I head to the first floor and cross to the north wing. The air is considerably colder downstairs, and I wish that I had thought to bring my coat. It’s too late to go back, though.
I head into the library and cross to the study beyond. A fine layer of dust lays over everything, unbroken by footprints other than my own from my first night here. No one else has disturbed anything.
That doesn’t necessarily mean I’ll find anything in the study, but so far the only real evidence I’ve obtained comes from Johnathan’s private thoughts. This is the best place to discover more of those thoughts if there are more to be found.

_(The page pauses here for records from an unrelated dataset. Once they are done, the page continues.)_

(** * The index scheme of a relation (catalog/IndexScheme.hpp)

    A shallow embedding of [quickstep::IndexScheme]: the map from index
    names to the index descriptions registered under that name, with its
    queries, its single mutator [addIndexMapEntry], and the
    serialization pair [getProto] / [ReconstructFromProto]. *)

From stdpp Require Import gmap strings list fin_maps fin_sets.

Set Default Proof Using "Type".

(** ** Data model *)

Section Model.

(** The two components of an index description that the header relies on
    are left abstract: the enumeration of sub-block types, which the code
    only ever compares with [!=], and whatever else a description
    carries. *)
Context {IndexSubBlockType : Type} `{!EqDecision IndexSubBlockType}.
Context {Payload : Type}.

(** Modelled from the spec: the declaration of the protocol-buffer message
    [IndexSubBlockDescription] is not part of the sources.  The spec gives
    it as a record identifying the structural kind of an index (its
    sub-block type tag) plus implementation-specific parameters; the header
    reads the tag through the accessor [sub_block_type()]. *)
Record IndexSubBlockDescription : Type := mkDescription {
  sub_block_type : IndexSubBlockType;
  parameters : Payload
}.

(** [std::unordered_map<std::string, std::vector<IndexSubBlockDescription>>
    index_map_], the only data member of the class. *)
Record IndexScheme : Type := mkIndexScheme {
  index_map_ : gmap string (list IndexSubBlockDescription)
}.

(** The constructor [IndexScheme()] leaves [index_map_] empty. *)
Definition IndexScheme_new : IndexScheme := {| index_map_ := ∅ |}.

(** ** Queries *)

(** [getNumIndices]: [index_map_.size()]. *)
Definition getNumIndices (s : IndexScheme) : nat := size (index_map_ s).

(** [hasIndexWithName]: [index_map_.find(index_name) != index_map_.end()]. *)
Definition hasIndexWithName (s : IndexScheme) (index_name : string) : bool :=
  match index_map_ s !! index_name with
  | Some _ => true
  | None => false
  end.

(** [areIndexDescriptionsSimilar]: a [const] member that does not read the
    object; it answers [false] when the two type tags differ and [true]
    otherwise (the comparison of attribute ids is a TODO in the source). *)
Definition areIndexDescriptionsSimilar
    (desc_a desc_b : IndexSubBlockDescription) : bool :=
  if decide (sub_block_type desc_a ≠ sub_block_type desc_b)
  then false
  else true.

(** The inner loop of [hasIndexWithDescription]: walk one vector of
    descriptions and stop at the first one similar to the argument. *)
Fixpoint scan_descriptions (index_descriptions : list IndexSubBlockDescription)
    (index_description : IndexSubBlockDescription) : bool :=
  match index_descriptions with
  | [] => false
  | d :: rest =>
      if areIndexDescriptionsSimilar d index_description then true
      else scan_descriptions rest index_description
  end.

(** The outer loop of [hasIndexWithDescription], over the entries of the map
    in the order the iterator yields them. *)
Fixpoint scan_entries
    (entries : list (string * list IndexSubBlockDescription))
    (index_description : IndexSubBlockDescription) : bool :=
  match entries with
  | [] => false
  | (_, index_descriptions) :: rest =>
      if scan_descriptions index_descriptions index_description then true
      else scan_entries rest index_description
  end.

(** [hasIndexWithDescription]: iterate from [cbegin()] to [cend()].  The
    iteration order of an unordered map is unspecified; [map_to_list] fixes
    one, and [scan_entries_Permutation] below shows the answer is the same
    for any other. *)
Definition hasIndexWithDescription (s : IndexScheme)
    (index_description : IndexSubBlockDescription) : bool :=
  scan_entries (map_to_list (index_map_ s)) index_description.

(** ** Registration *)

(** The copy loop of [addIndexMapEntry]:
    [for (i = 0; i < index_descriptions.size(); ++i)
       index_sub_block_descriptions.emplace_back(index_descriptions[i]);]
    The index never leaves the vector, so the [None] branch is dead. *)
Definition copy_step (index_descriptions : list IndexSubBlockDescription)
    (acc : list IndexSubBlockDescription) (i : nat)
    : list IndexSubBlockDescription :=
  match index_descriptions !! i with
  | Some d => acc ++ [d]
  | None => acc
  end.

Definition copy_descriptions
    (index_descriptions : list IndexSubBlockDescription)
    : list IndexSubBlockDescription :=
  foldl (copy_step index_descriptions) []
        (seq 0 (length index_descriptions)).

(** [addIndexMapEntry]: the returned flag together with the object after the
    call.  [index_map_[index_name] = v] on an absent key inserts it. *)
Definition addIndexMapEntry (index_name : string)
    (index_descriptions : list IndexSubBlockDescription)
    (s : IndexScheme) : bool * IndexScheme :=
  match index_map_ s !! index_name with
  | Some _ => (false, s)
  | None =>
      (true,
       {| index_map_ :=
            <[index_name := copy_descriptions index_descriptions]>
              (index_map_ s) |})
  end.

(** A client driving one object: a finite sequence of [addIndexMapEntry]
    calls, recording the flag each call returned. *)
Fixpoint run_calls
    (calls : list (string * list IndexSubBlockDescription))
    (s : IndexScheme) : list bool * IndexScheme :=
  match calls with
  | [] => ([], s)
  | (index_name, index_descriptions) :: rest =>
      let '(r, s1) := addIndexMapEntry index_name index_descriptions s in
      let '(rs, s2) := run_calls rest s1 in
      (r :: rs, s2)
  end.

(** The names of the calls that returned [true], in call order. *)
Fixpoint successful_names
    (calls : list (string * list IndexSubBlockDescription))
    (flags : list bool) : list string :=
  match calls, flags with
  | (index_name, _) :: calls', true :: flags' =>
      index_name :: successful_names calls' flags'
  | _ :: calls', false :: flags' => successful_names calls' flags'
  | _, _ => []
  end.

(** ** Serialization *)

(** Modelled from the spec: [serialization::IndexScheme] is declared in
    catalog/Catalog.proto, which is not part of the sources.  The spec gives
    the persisted record as one repeated field, each element holding an
    index name and a repeated list of index-description sub-records. *)
Record IndexEntry : Type := mkIndexEntry {
  index_name : string;
  index_description : list IndexSubBlockDescription
}.

Record IndexSchemeProto : Type := mkIndexSchemeProto {
  index_entries : list IndexEntry
}.

(** Modelled from the spec: the body of [getProto] is in IndexScheme.cpp,
    which is not part of the sources.  Per the spec it produces, for every
    (name, sequence) pair of the map, the name and each description in its
    stored order. *)
Definition entry_of_pair
    (p : string * list IndexSubBlockDescription) : IndexEntry :=
  {| index_name := p.1; index_description := p.2 |}.

Definition getProto (s : IndexScheme) : IndexSchemeProto :=
  {| index_entries := entry_of_pair <$> map_to_list (index_map_ s) |}.

(** Modelled from the spec: the body of [ReconstructFromProto] is in
    IndexScheme.cpp, which is not part of the sources.  Per the spec it
    rebuilds a scheme whose map contains exactly the (name, sequence) pairs
    of the record, taken in record order. *)
Definition reconstruct_step
    (m : gmap string (list IndexSubBlockDescription)) (e : IndexEntry)
    : gmap string (list IndexSubBlockDescription) :=
  <[index_name e := index_description e]> m.

Definition ReconstructFromProto (proto : IndexSchemeProto) : IndexScheme :=
  {| index_map_ := foldl reconstruct_step ∅ (index_entries proto) |}.

End Model.

Arguments IndexSubBlockDescription : clear implicits.
Arguments IndexScheme : clear implicits.
Arguments IndexEntry : clear implicits.
Arguments IndexSchemeProto : clear implicits.

(** ** Sample data for the scenarios

    Two type tags and descriptions over them, with a list of attribute ids
    as payload. *)

Module Sample.

Inductive SubBlockType : Type := BTREE | HASH.

#[global] Instance SubBlockType_eq_dec : EqDecision SubBlockType.
Proof. solve_decision. Defined.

When I enter the room, my eyes move to the small gallery beyond the desk and the personal library. Part of me hopes to see the paintings and sculptures I come across in the mysteriously vanishing art room the night before, but there is only the modest collection of contemporary pieces I find the first time I explore the room.
Most of me is grateful for that. I’d rather believe I simply dreamt the whole thing, even if it calls my sanity slightly into question.
I walk behind the desk and open the drawers one by one. I’m not sure what I’m hoping to find, but I’ll know it when I see it.
The final drawer reveals a crossword puzzle. This one is hand drawn and the clues are written in Johnathan’s own handwriting. It appears his interest in crosswords extended beyond simply solving them.
I take the crossword out and realize I don’t have a pen. A quick glance reveals a fountain pen and inkwell on one corner of the desk. It is at what I imagine the limits of Johnathan’s reach were, but I am a solid foot shorter than he was and have to lean precariously over the desk to reach it.
The crossword is a simple one. There are eight horizontal lines and five vertical. The title Johnathan gives the puzzle is a rather depressing tongue-in-cheek. WHODUNIT?
I start with the first clue across. Thinks she’s better than everyone.